En mis tiempos no se usaban globos para hablarles a los Reyes. Nosotros fuimos tres hermanos. La noche del cinco de enero, después de cenar, papá nos llamaba a los tres y se sentaba enfrente de una mesita, se ponía sus lentes y tomaba muy serio un viejo cuaderno de notas. Papá no era un hombre de letras. Las pocas veces que lo veíamos ponerse sus lentes y tomar un bolígrafo era para firmar nuestras boletas de calificaciones, orgulloso de tener hijos bien listos. Pero a la hora de escribir las cartitas a los Reyes Magos tomaba un severo aire de notario o de escribano público que nos hacía comprender que eso de escribir a Reyes era una cosa muy seria. Y más si eran tres. Escribía con una caligrafía amarrada, bonita. Y mientras, mamá sugería para mi hermana una muñeca que abriera y cerrara sus ojitos, un tráiler para mi hermano o un patito con ruedas para mí. Era tan buena para describir juguetes y la manera de jugarlos que siempre nos convencía de que lo que ella sugería era lo mejor y lo más divertido del mundo. Luego, ya puesto todo por escrito, papá arrancaba irreverente la hoja de su cuaderno y nos la entregaba a cada uno, como un recibo o un vale por toda la felicidad. Entonces doblábamos la cartita y la poníamos dentro de uno de nuestros zapatos.
La cosa de los zapatos siempre me pareció humillante. ¿Por qué un zapato y no un gorrito, por ejemplo? Debo decir que los Reyes nunca me pidieron que me portara bien o que estudiara más o que fuera el mejor, eso se los tengo que agradecer. Sólo pedían eso, un zapato. Y como todavía eran los meses fríos del invierno de mi tierra, no podíamos levantarnos de la cama sin zapatos. No teníamos más que un par de zapatos, comprados con el trabajo duro de mis padres, y nuestros zapatos eran viejitos, curvos, arrugados y raspados, ¿para qué querían los Reyes un zapato así? Y mero lo pedían el día en que más lo necesitaba.
Por orden de edad dejábamos la cartita en el zapato bajo la rama que cubría el Nacimiento y papá nos cargaba uno por uno para llevarnos a la cama, para no ir descalzos. Y al otro día, al despertar, nuestros zapatos ya estaban al pie de la cama, listos para ponérnoslos. Era la prueba de que el milagro se había cumplido. Los poníamos a toda prisa, y corríamos sin atar los cabetes.
Nunca vi a los Reyes. Es más nunca quise verlos. Hasta hoy sigo creyendo que las personas suelen ser invisibles cuando son más buenas. Pero ellos sí veían mi zapato, raspado y andariego. Conservo la idea de que el Niño Jesús por nosotros se hizo camino, y que nadie va al Padre si no es por él. Porque él es nuestro otro zapato, el zapato raspado que lleva la cartita de nuestros juegos, de nuestros sueños y de nuestros tropiezos. Gracias a ese zapato humilde era posible la inocencia y los regalos.

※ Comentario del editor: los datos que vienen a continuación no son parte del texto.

Definition gddVertUnlinkAll (vert : nat) (c : GddCtx) : bool * GddCtx :=
  let '(_, (dirty, c)) :=
    gdd_list_foreach (edgesIn (vert_at c vert))
      (λ edge it '(_, c), let '(it, c) := unlink_in_iter edge it c in (it, (true, c)))
      (false, c) in
  let c := Assert (is_nil (edgesIn (vert_at c vert))) c in
  let '(_, (dirty, c)) :=
    gdd_list_foreach (edgesOut (vert_at c vert))
      (λ edge it '(_, c), let '(it, c) := unlink_out_iter edge it c in (it, (true, c)))
      (dirty, c) in
  (dirty, Assert (is_nil (edgesOut (vert_at c vert))) c).

Definition gddVertGetInDegree (c : GddCtx) (vert : nat) : nat := length (edgesIn (vert_at c vert)).
Definition gddVertGetOutDegree (c : GddCtx) (vert : nat) : nat := length (edgesOut (vert_at c vert)).

Definition gddVertReduce (vert : nat) (c : GddCtx) : bool * GddCtx :=
  let c := Assert (has_global c vert) c in
  let glob := stat_at c (vert_global c vert) in
  if (indeg glob =? 0) || (outdeg glob =? 0) then gddVertUnlinkAll vert c
  else if (gddVertGetOutDegree c vert =? 0)%nat then
    let '(it, (dirty, c)) :=
      gdd_list_foreach (edgesIn (vert_at c vert))
        (λ edge it '(dirty, c),
           if solid (edge_at c edge) then (it, (dirty, c))
           else let '(it, c) := unlink_in_iter edge it c in (it, (true, c)))
        (false, c) in
    (dirty, Assert (negb (is_nil (iter_list it)) || is_nil (edgesIn (vert_at c vert))) c)
  else (false, c).

Definition gddGraphRemoveVid_scan (graph : nat) (vid : Z) :=
  fix scan (fuel : nat) (pos : Z) (c : GddCtx) : GddCtx :=
    match fuel with
    | O => c
    | S fuel =>
        let map := verts (graph_at c graph) in
        if pos <? Z.of_nat (length (pairs map)) then
          let vert := map_ptr map pos in
          if negb (vert_id (vert_at c vert) =? vid) then scan fuel (pos + 1) c
          else
            let '(_, c) := gddVertUnlinkAll vert c in
            let '(map, _) := gdd_map_iter_delete (verts (graph_at c graph)) pos in
            upd_graph graph (set_verts map) c
        else c
    end.
Definition gddGraphRemoveVid (graph : nat) (vid : Z) (c : GddCtx) : GddCtx :=
  gddGraphRemoveVid_scan graph vid (length (pairs (verts (graph_at c graph)))) 0 c.

Definition gddCtxRemoveVid (vid : Z) (c : GddCtx) : GddCtx :=
  gdd_map_foreach_safe graphs
    (λ pos c, (pos, gddGraphRemoveVid (map_ptr (graphs c) pos) vid c)) c.

(** The body of the loop over the verts, and of the loop over the graphs. *)
Definition max_vid_vert (graph : nat) (c : GddCtx) (pos maxvid : Z) : Z * Z :=
  let vert := map_ptr (verts (graph_at c graph)) pos in
  (pos, if negb (gddVertGetInDegree c vert =? 0)%nat || negb (gddVertGetOutDegree c vert =? 0)%nat
        then Z.max maxvid (vert_id (vert_at c vert)) else maxvid).
Definition max_vid_graph (c : GddCtx) (pos maxvid : Z) : Z * Z :=
  let graph := map_ptr (graphs c) pos in
  (pos, gdd_map_foreach_safe (λ _, verts (graph_at c graph)) (max_vid_vert graph c) maxvid).
Definition gddCtxGetMaxVid (c : GddCtx) : Z :=
  gdd_map_foreach_safe (λ _, graphs c) (max_vid_graph c) 0.

(** ** The entry points *)

Definition GddCtxAddEdge (segid vfrom vto : Z) (sol : bool) (c : GddCtx) : GddCtx :=
  let '(graph, c) := gddCtxGetGraph segid c in
  let '(edge, c) := gddGraphMakeEdge graph vfrom vto sol c in
  let '(glob, c) := gddCtxGetGlobalStat vfrom c in
  let c := gddVertBindStats (from (edge_at c edge)) glob c in
  let '(glob, c) := gddCtxGetGlobalStat vto c in
  let c := gddVertBindStats (to (edge_at c edge)) glob c in
  gddEdgeLink edge c.

(** The body of the inner loop of [GddCtxReduce]. *)
Definition reduce_vert (graph : nat) (pos : Z) (s : bool * GddCtx) : Z * (bool * GddCtx) :=
  let '(dirty, c) := s in
  let vert := map_ptr (verts (graph_at c graph)) pos in
  let '(d, c) := gddVertReduce vert c in
  let dirty := if d then true else dirty in
  if (gddVertGetInDegree c vert =? 0)%nat && (gddVertGetOutDegree c vert =? 0)%nat then
    let '(map, pos) := gdd_map_iter_delete (verts (graph_at c graph)) pos in
    (pos, (dirty, upd_graph graph (set_verts map) c))
  else (pos, (dirty, c)).

Definition reduce_graph (pos : Z) (s : bool * GddCtx) : Z * (bool * GddCtx) :=
  let graph := map_ptr (graphs s.2) pos in
  (pos, gdd_map_foreach_safe (λ s : bool * GddCtx, verts (graph_at s.2 graph))
          (reduce_vert graph) s).

(** One round of [while (dirty)]. *)
Definition reduce_round (c : GddCtx) : bool * GddCtx :=
  gdd_map_foreach_safe (λ s : bool * GddCtx, graphs s.2) reduce_graph (false, c).

(** [None]: the loop has not ended after [fuel] rounds. *)
Fixpoint GddCtxReduce (fuel : nat) (c : GddCtx) : option GddCtx :=
  match fuel with
  | O => None
  | S fuel =>
      let '(dirty, c) := reduce_round c in
      if dirty : bool then GddCtxReduce fuel c else Some c
  end.

Definition GddCtxEmpty (c : GddCtx) : bool := indeg (topstat c) =? 0.
(** the [Assert] of [GddCtxEmpty] *)
Definition GddCtxEmpty_assert (c : GddCtx) : GddCtx :=
  Assert (indeg (topstat c) =? outdeg (topstat c)) c.

(** [fuel] bounds the rounds of this loop, [rfuel] those of each [GddCtxReduce]. *)
Fixpoint GddCtxBreakDeadLock (fuel rfuel : nat) (c : GddCtx) (vids : list Z)
    : option (list Z * GddCtx) :=
  match fuel with
  | O => None
  | S fuel =>
      let c := GddCtxEmpty_assert c in
      if GddCtxEmpty c then Some (vids, c)
      else
        let maxvid := gddCtxGetMaxVid c in
        let c := gddCtxRemoveVid maxvid c in
        GddCtxReduce rfuel c ≫= λ c, GddCtxBreakDeadLock fuel rfuel c (vids ++ [maxvid])
  end.

(** ** Dumping *)

(** A slot of the process array: the distributed transaction and the pid. *)
Record Proc := MkProc { proc_gxid : Z; proc_pid : Z }.

Definition GetPidByGxid (procs : list Proc) (gxid : Z) : Z :=
  (fix scan (l : list Proc) : Z :=
     match l with
     | [] => 0
     | p :: l => if proc_gxid p =? gxid then proc_pid p else scan l
     end) procs.

(** [ListAllGxid]: the gxids in use, as ints. *)
Definition InvalidDistributedTransactionId : Z := 0.
Definition ListAllGxid (procs : list Proc) : list Z :=
  fold_left (λ gxids p, if proc_gxid p =? InvalidDistributedTransactionId then gxids
                        else gxids ++ [s32 (proc_gxid p)]) procs [].

Local Open Scope string_scope.

(** A double quote. *)
Definition dquote : string := String (Ascii.ascii_of_nat 34) EmptyString.

Section Dump.
Context (procs : list Proc).

Definition gddEdgeDump (c : GddCtx) (edge : nat) (str : string) : string :=
  let e := edge_at c edge in
  let vf := vert_id (vert_at c (from e)) in
  let vt := vert_id (vert_at c (to e)) in
  str +:+ dquote +:+ pretty vf +:+ "(Master Pid: " +:+ pretty (GetPidByGxid procs (u32 vf))
    +:+ ")" +:+ (if solid e then "==>" else "~~>")
    +:+ pretty vt +:+ "(Master Pid: " +:+ pretty (GetPidByGxid procs (u32 vt)) +:+ ")" +:+ dquote.

Definition gddGraphDump (c : GddCtx) (graph : nat) (str : string) : string :=
  let str := str +:+ dquote +:+ "seg" +:+ pretty (graph_id (graph_at c graph)) +:+ dquote +:+ ": [" in
  let '(_, str) :=
    gdd_map_foreach_safe (λ _, verts (graph_at c graph))
      (λ pos s,
         let vert := map_ptr (verts (graph_at c graph)) pos in
         (pos, (gdd_list_foreach (edgesOut (vert_at c vert))
            (λ edge it '(first, str),
               let '(first, str) := if first : bool then (false, str) else (false, str +:+ ",") in
               (it, (first, gddEdgeDump c edge str))) s).2))
      (true, str) in
  str +:+ "]".

Definition GddCtxDump (c : GddCtx) (str : string) : string :=
  let str := str +:+ "{" in
  let str :=
    gdd_map_foreach_safe (λ _, graphs c)
      (λ pos str,
         let graph := map_ptr (graphs c) pos in
         let str := gddGraphDump c graph str in
         (pos, if (pos + 1 <? Z.of_nat (length (pairs (graphs c))))%Z then str +:+ "," else str))
      str in
  str +:+ "}".

End Dump.

End Gdd.
Lemma reduce_spec fuel L c :
  Rep [] R L c → (length L < fuel)%nat →
  ∃ c' L', GddCtxReduce fuel c = Some c' ∧ Rep [] R L' c' ∧ L' ⊆ L ∧ stuck L' ∧
    ∀ S, stuck S → S ⊆ L → S ⊆ L'.
Proof.
  revert L c. induction fuel as [|fuel IH]; intros L c H Hf; [lia|]. cbn [GddCtxReduce].
  destruct (reduce_round_spec L c H) as (L1 & H1 & (Hsub & Hkeep & Hd) & Hst).
  destruct (reduce_round c) as [[] c1]; cbn [fst snd] in *.
  - destruct (IH L1 c1 H1 ltac:(lia)) as (c' & L' & -> & H' & Hs' & Hst' & Hk').
    exists c', L'. split; [done|]. split; [done|]. split; [set_solver|]. split; [done|]. auto.
  - subst L1. exists c1, L. split; [done|]. split; [done|]. split; [done|]. split; [by apply Hst|]. auto.
Qed.

End Loops.

(** ** Adding an edge *)

Section AddEdge.
Implicit Types (X L : list nat) (R : list WaitRow) (c : GddCtx).

Lemma rep_weaken X X' R L c : Rep X R L c → X ⊆ X' → Rep X' R L c.
Proof.
  intros H HX. split; try apply H. intros s k v Hv Hn. apply (rep_bound _ _ _ _ H s k); [done|].
  set_solver.
Qed.

(** Every vert and stat known before is known after. *)
Definition extends (c c' : GddCtx) : Prop :=
  (∀ s k v, get_vert c s k = Some v → get_vert c' s k = Some v) ∧
  (∀ k g, gddMapGet (globals c) k = Some g → gddMapGet (globals c') k = Some g) ∧
  edge_heap c' = edge_heap c.

Lemma get_graph_spec X R L c s :
  Rep X R L c →
  let '(g, c') := gddCtxGetGraph s c in
  Rep X R L c' ∧ gddMapGet (graphs c') s = Some g ∧ extends c c'.
Proof.
  intros H. unfold gddCtxGetGraph. destruct (gddMapGet (graphs c) s) as [g|] eqn:E; [by unfold extends; auto|].
  cbn [gddGraphNew graphs]. set (g := length (graph_heap c)).
  set (c' := set_graphs _ _).
  pose proof (rep_graphs_ok _ _ _ _ H) as Hok.
  assert (∀ s', gddMapGet (graphs c') s' = if decide (s' = s) then Some g else gddMapGet (graphs c) s') as Hgr.
  { intros s'. by apply map_set_get. }
  assert (∀ g', graph_at c' g' = if decide (g' = g) then MkGddGraph s gddMapInit else graph_at c g') as Hga.
  { intros g'. apply app_total. }
  assert (∀ s' k, get_vert c' s' k = get_vert c s' k) as Hget.
  { intros s' k. unfold get_vert. rewrite Hgr. case_decide as D.
    - subst. by rewrite E, Hga, decide_True.
    - destruct (gddMapGet (graphs c) s') as [g'|] eqn:E'; [|done].
      destruct (rep_graph _ _ _ _ H s' g' E') as (Hl & _). rewrite Hga, decide_False; [done|]. lia. }
  split; [|split; [|split; [|by split]]].
  - split; try apply H.
    + intros i Hi. rewrite !Hget. by apply H.
    + intros s' k v. rewrite Hget. apply H.
    + intros s1 k1 s2 k2 v. rewrite !Hget. apply H.
    + intros s' k v. rewrite Hget. apply H.
    + by apply map_set_ok.
    + intros s' g'. rewrite Hgr, Hga. unfold c'. simpl. rewrite length_app. simpl.
      case_decide as D.
      * intros [= <-]. rewrite decide_True by done. simpl. subst.
        split; [lia|]. split; [done|]. apply map_init_ok.
      * intros Hg'. destruct (rep_graph _ _ _ _ H s' g' Hg') as (Hl & Hid & Hm).
        rewrite decide_False by lia. split; [lia|]. done.
  - by rewrite Hgr, decide_True.
  - intros s' k v. by rewrite Hget.
Qed.

(** A vert that is not in its graph has no edges. *)
Lemma rep_no_vert X R L c s k :
  Rep X R L c → get_vert c s k = None → lin R L s k = [] ∧ lout R L s k = [].
Proof.
  intros H E. split; apply filter_none; intros i Hi [<- <-];
    destruct (rep_edge _ _ _ _ H i Hi) as (_ & _ & ? & ?); congruence.
Qed.

Lemma get_vert_spec X R L c s g k :
  Rep X R L c → gddMapGet (graphs c) s = Some g →
  let '(v, c') := gddGraphGetVert g k c in
  Rep (v :: X) R L c' ∧ gddMapGet (graphs c') s = Some g ∧ get_vert c' s k = Some v ∧ extends c c'.
Proof.
  intros H Hg. unfold gddGraphGetVert.
  destruct (gddMapGet (verts (graph_at c g)) k) as [v|] eqn:E.
  { split; [apply (rep_weaken X); [done|set_solver]|]. split; [done|].
    split; [by unfold get_vert; rewrite Hg|]. by unfold extends; auto. }
  assert (get_vert c s k = None) as Hnone by (unfold get_vert; by rewrite Hg).
  destruct (rep_no_vert _ _ _ _ _ _ H Hnone) as [Hin Hout].
  destruct (rep_graph _ _ _ _ H s g Hg) as (Hgl & Hgid & Hok).
  cbn [gddVertNew]. set (v := length (vert_heap c)). set (c' := upd_graph _ _ _).
  assert (∀ g', graph_at c' g' = if decide (g' = g) then set_verts (gddMapSetUnsafe (verts (graph_at c g)) k v) (graph_at c g)
                                 else graph_at c g') as Hga.
  { intros g'. unfold c'. rewrite graph_at_upd. simpl.
    destruct (decide (g' = g)) as [->|D]; [by rewrite decide_True|].
    rewrite decide_False; [done|]. intros [D' _]. by destruct D. }
  assert (∀ w, vert_at c' w = if decide (w = v) then MkGddVert k None [] [] else vert_at c w) as Hva.
  { intros w. apply app_total. }
  assert (graphs c' = graphs c) as Egr by done.
  assert (∀ s' k', get_vert c' s' k' = if decide (s' = s ∧ k' = k) then Some v else get_vert c s' k') as Hget.
  { intros s' k'. unfold get_vert. rewrite Egr.
    destruct (gddMapGet (graphs c) s') as [g'|] eqn:Eg'.
    - rewrite Hga. case_decide as D.
      + subst g'. assert (s' = s) as -> by (by apply (rep_graph_inj R _ _ _ _ _ _ H Eg')).
        simpl. rewrite map_set_get by done. repeat case_decide; tauto.
      + rewrite decide_False; [done|]. intros [-> _]. congruence.
    - rewrite decide_False; [done|]. intros [-> _]. congruence. }
  assert (∀ s' k' w, get_vert c s' k' = Some w → get_vert c' s' k' = Some w ∧ w ≠ v) as Hold.
  { intros s' k' w Hw. rewrite Hget. destruct (rep_vert _ _ _ _ H _ _ _ Hw) as (Hl & _).
    rewrite decide_False; [|intros [-> ->]; congruence]. split; [done|]. unfold v. lia. }
  split; [|split; [done|split; [by rewrite Hget, decide_True|split; [|by split]]]].
  - split; try apply H.
    + intros i Hi. destruct (rep_edge _ _ _ _ H i Hi) as (? & ? & H1 & H2).
      split; [done|]. split; [done|]. split; by apply Hold.
    + intros s' k' w. rewrite Hget, Hva. unfold c'. simpl. rewrite length_app. simpl.
      case_decide as D.
      * destruct D as [-> ->]. intros [= <-]. rewrite decide_True by done. simpl.
        rewrite Hin, Hout. split; [unfold v; lia|]. done.
      * intros Hw. destruct (Hold _ _ _ Hw) as [_ Hne]. rewrite decide_False by done.
        destruct (rep_vert _ _ _ _ H _ _ _ Hw) as (Hl & ?). split; [lia|done].
    + intros s1 k1 s2 k2 w. rewrite !Hget. do 2 case_decide.
      * naive_solver.
      * intros [= <-] Hw. by destruct (Hold _ _ _ Hw).
      * intros Hw [= <-]. by destruct (Hold _ _ _ Hw).
      * apply H.
    + intros s' k' w Hw HX. rewrite Hva. apply not_elem_of_cons in HX as [Hne HX].
      rewrite decide_False by done. rewrite Hget in Hw. case_decide; [congruence|].
      by apply (rep_bound _ _ _ _ H s').
    + intros s' g' Hg'. unfold c'. simpl. rewrite length_alter. fold c'.
      destruct (rep_graph _ _ _ _ H s' g' Hg') as (Hl & Hid & Hm). split; [done|].
      rewrite Hga. case_decide as D; [|done]. subst g'. simpl. split; [done|]. by apply map_set_ok.
  - intros s' k' w Hw. by apply Hold.
Qed.
(** C28: [gddCtxGetMaxVid] starts from 0: when the transactions of a deadlock all
    have a distributed xid above the int range, whose ids are negative, the
    victim is the absent id 0 again and again and [GddCtxBreakDeadLock] never
    ends. *)
Theorem gdd_break_never_ends rows fuel rfuel bfuel c :
  Forall (λ r, row_waiter r < 0 ∧ row_holder r < 0) rows → deadlock rows →
  (length rows < rfuel)%nat → GddCtxReduce rfuel (build rows) = Some c →
  GddCtxBreakDeadLock fuel bfuel c [] = None.
Proof.
  intros Hneg Hd Hf E. destruct (reduce_rows rows rfuel Hf) as (c' & L & E' & H & Hr).
  rewrite E in E'. injection E' as <-. pose proof Hr as (Hs & Hst & _).
  apply (break_diverges rows fuel bfuel c L); [done|done| |].
  - intros ->. by apply residue_deadlock in Hr as [Hr _]; apply Hr.
  - intros i Hi. apply Hs, elem_of_seq in Hi. rewrite Forall_forall in Hneg.
    apply Hneg, row_in. lia.
Qed.

(** ** The wait relation *)

Section WaitRelation.
Context (dispatch : bool) (Gp_segment : Z) (lockData : list LockElem) (pg_results : list PgResult).
Let n := length lockData.
Let m := length pg_results.
Lemma vac_loop_run l rel p :
  vacuum_spec l → rel_ok rel → let a := MkFSMAddress (Z.of_nat l + 1) p in valid a → has_page rel a →
  vacuumed (Z.of_nat l + 1) p rel
    (for_up 0 (SlotsPerFSMPage K) (vacuum_child K (fsm_vacuum_page K l) a (phys a)) (false, rel)).2.
Proof.
  intros IH H a Hv Hp. apply vac_loop_done; [lia|done|].
  apply (for_up_invariant (vac_loop (Z.of_nat l) p rel) 0 (SlotsPerFSMPage K)); [split; try done; intros; lia|].
  intros n [eof r1] Hn HI. replace (Datatypes.S n) with (n + 1)%nat by lia. unfold vacuum_child.
  pose proof (child_spec a n Hv ltac:(simpl; lia) ltac:(lia)) as [-> Hvc]. cbn [logpageno level a] in *.
  replace (Z.of_nat l + 1 - 1) with (Z.of_nat l) in Hvc by lia.
  destruct eof.
  - destruct (vl_eof _ _ _ _ _ HI eq_refl) as (j & Hj & Hmiss).
    assert (¬ has_page r1 (MkFSMAddress (Z.of_nat l) (p * S + Z.of_nat n))) as Hm.
    { pose proof (vl_size _ _ _ _ _ HI) as Es. cbn [snd] in Es. unfold has_page. rewrite Es.
      apply (sibling_missing rel _ p j n); try done.
      pose proof (child_spec a j Hv ltac:(simpl; lia) ltac:(lia)) as [_ Hvj]. simpl in Hvj.
      by replace (Z.of_nat l + 1 - 1) with (Z.of_nat l) in Hvj by lia. }
    apply (vac_step _ _ rel n true r1 r1); [lia|done|done|lia|done|..].
    + apply vacuumed_missing; [apply (vl_ok _ _ _ _ _ HI)|done|done].
    + by rewrite root_value_missing.
    + done.
  - pose proof (IH r1 _ (vl_ok _ _ _ _ _ HI) Hvc) as Hvac.
    destruct (fsm_vacuum_page K l r1 _) as [[m eof'] r2]. destruct Hvac as (Hvac & Em & Heof).
    apply (vac_step _ _ rel n false r1 r2); [lia|done|done|lia|done..].
Qed.

Lemma vacuum_page_spec l : vacuum_spec l.
Proof.
  induction l as [|l IH]; intros rel p H Hv; cbn [fsm_vacuum_page]; rewrite readbuf_spec by done;
    match type of Hv with valid ?a0 => set (a := a0) in * end;
    destruct (phys_spec a Hv) as [_ Hb]; pose proof (refresh_spec rel (phys a) H ltac:(lia)) as (H1 & E1 & _);
    assert (smgrnblocks (refresh rel (phys a)) = smgrnblocks rel) as Es by (unfold smgrnblocks; by rewrite E1);
    assert (has_page (refresh rel (phys a)) a ↔ has_page rel a) as Eh by (unfold has_page; by rewrite Es);
    destruct (decide (has_page rel a)) as [Hp|Hp].
  2, 4: split; [apply (vacuumed_refresh _ _ _ _ (phys a)); [done|lia|]; apply vacuumed_missing; [done|done|fold a; by rewrite Eh]|];
    split; [symmetry; apply root_value_missing; fold a; by rewrite Eh|done].
  - destruct (vacuumed_reset 0 p (refresh rel (phys a)) (refresh rel (phys a)) a Hv) as [Hvac Hroot];
      [by apply Eh|apply below_refl|split; try done; intros a' (Hla & _) [Hle _] H0; simpl in *; lia|].
    split; [|split; [by rewrite Hroot|done]]. apply (vacuumed_refresh _ _ _ _ (phys a)); [done|lia|done].
  - apply Eh in Hp. assert (a = MkFSMAddress (Z.of_nat l + 1) p) as Ea by (unfold a; f_equal; lia).
    replace (Z.of_nat (Datatypes.S l)) with (Z.of_nat l + 1) by lia.
    assert (vacuumed (Z.of_nat l + 1) p (refresh rel (phys a))
      (for_up 0 (SlotsPerFSMPage K) (vacuum_child K (fsm_vacuum_page K l) a (phys a)) (false, refresh rel (phys a))).2) as Hloop.
    { rewrite Ea in *. by apply vac_loop_run. }
    destruct (λ Hp Hb, vacuumed_reset _ p _ _ a Hv Hp Hb Hloop) as [Hvac Hroot];
      [unfold has_page in *; by rewrite (vac_size _ _ _ _ Hloop)|rewrite Ea; apply below_refl|].
    split; [|split; [by rewrite Hroot|done]]. apply (vacuumed_refresh _ _ _ _ (phys a)); [done|lia|done].
Qed.

(** Every address is below the root. *)
Lemma below_root a : valid a → below a (FSM_ROOT_LEVEL K) 0.
Proof.
  intros (Hl & Hp). unfold FSM_ROOT_LEVEL. split; [lia|]. by apply Z.div_small.
Qed.

(** ** The categories recorded for the blocks *)

Definition recorded (rel : Rel) (b : Z) : Z := value rel (addr_of b) (slot_of b).

Lemma recorded_same rel rel' b : is_block b → same_leaves rel rel' → recorded rel' b = recorded rel b.
Proof. intros Hb H. apply H. by apply valid_addr_of. Qed.

Lemma loc_inj b c : is_block b → is_block c → addr_of b = addr_of c → slot_of b = slot_of c → b = c.
Proof.
  intros Hb Hc [= E] Es. unfold slot_of in Es. pose proof S_pos.
  pose proof (Z.mod_pos_bound b S S_pos). pose proof (Z.mod_pos_bound c S S_pos).
  pose proof (Z.div_mod b S ltac:(lia)). pose proof (Z.div_mod c S ltac:(lia)).
  assert (b mod S = c mod S) by lia. rewrite E in *. lia.
Qed.

(** Only slots of blocks are in use. *)
Definition in_range (rel : Rel) : Prop := ∀ p s,
  valid (MkFSMAddress 0 p) → (s < SlotsPerFSMPage K)%nat → 0 < value rel (MkFSMAddress 0 p) s →
  is_block (p * S + Z.of_nat s).

Record fsm_inv (rel : Rel) : Prop := MkFsmInv {
  inv_rel : rel_ok rel;
  inv_trees : trees_ok rel;
  inv_range : in_range rel }.
Lemma message_loop_wp envs l upd w :
  world_inv w → after w l → (strict → Forall good_env envs) →
  wp (message_loop r timeout envs l upd) (λ x w', world_inv w' ∧ later w w' ∧
    match x with
    | Some (l', _) => length l' = length l ∧ after w' l' ∧ (shutdown_requested w' = true ∨ allDone l' = true)
    | None => True
    end) w.
Proof.
  revert l upd w. induction envs as [|e envs IH]; intros l upd w Hw Hl Hg; cbn [message_loop].
  { destruct (allDone l) eqn:Ed; [|apply wp_bind, active_wp]; apply wp_ret; (split; [done|]); (split; [reflexivity|]).
    - by split_and!; [|..|right].
    - destruct (shutdown_requested w); [|done]. by split_and!; [|..|left]. }
  destruct (allDone l) eqn:Ed.
  { apply wp_ret. split; [done|]. split; [reflexivity|]. by split_and!; [|..|right]. }
  apply wp_bind, signal_wp; [done|]. intros w1 Hw1 L1 _. apply wp_bind, active_wp.
  assert (after w1 l) as Hl1.
  { destruct Hl as [H1 H2]. split.
    - intros j info Hj. destruct (H1 j info Hj); [left|right]; by apply (stage_inv_later _ w).
    - intros E j info Hj. apply (stage_inv_later _ w); [done|]. apply (H2 ltac:(destruct L1 as [_ Hs]; destruct (shutdown_requested w); [by rewrite Hs in E|done]) j info Hj). }
  destruct (shutdown_requested w1) eqn:Esh; cbn [negb].
  { apply wp_ret. split; [done|]. split; [done|]. split; [done|]. split; [done|by left]. }
  apply wp_bind. eapply wp_mono.
  { apply (iteration_wp (λ _ _, True)); [done|by apply Hl1| |by intros]. intros Hs. by apply Forall_inv in Hg. }
  intros [l2 u] w2 (Hw2 & L2 & E2 & Haft & _). cbn [fst] in *. eapply wp_mono.
  { apply IH; [done|done|]. intros Hs. by apply Forall_inv_tail in Hg. }
  intros [[l3 u3]|] w3 (Hw3 & L3 & H3); (split; [done|]); (split; [by do 2 (etransitivity; [done|])|]); [|done].
  destruct H3 as (E3 & A3 & D3). split; [congruence|done].
Qed.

Con el tiempo aprendí a escribir y un día se me ocurrió algo genial. Escribí una carta secreta a los Reyes. No diré aquí lo que pedí porque era física y metafísicamente imposible. Lo recuerdo con risa y vergüenza. Tenía tanta confianza en los Reyes que sabía que ellos podían concederme cualquier cosa. Al fin Magos. Como imaginarán Ustedes, el operativo no funcionó. Sólo recuerdo que al otro día escuché a mamá y a papá hablar de inocencia. Y no entendí de quién hablaban. Tal vez hoy yo mismo lo llamaría ingenuidad.  Y sin embargo aún hoy sigo pidiendo cosas imposibles. Y sé que algún día se realizarán. Por ahora recorramos con perseverancia la carrera que tenemos por delante. Corramos el camino de nuestra vida poniendo los ojos en Jesús autor y consumador de nuestra fe, poniendo, en fin, nuestros mejores deseos en Jesús, nuestro otro zapato.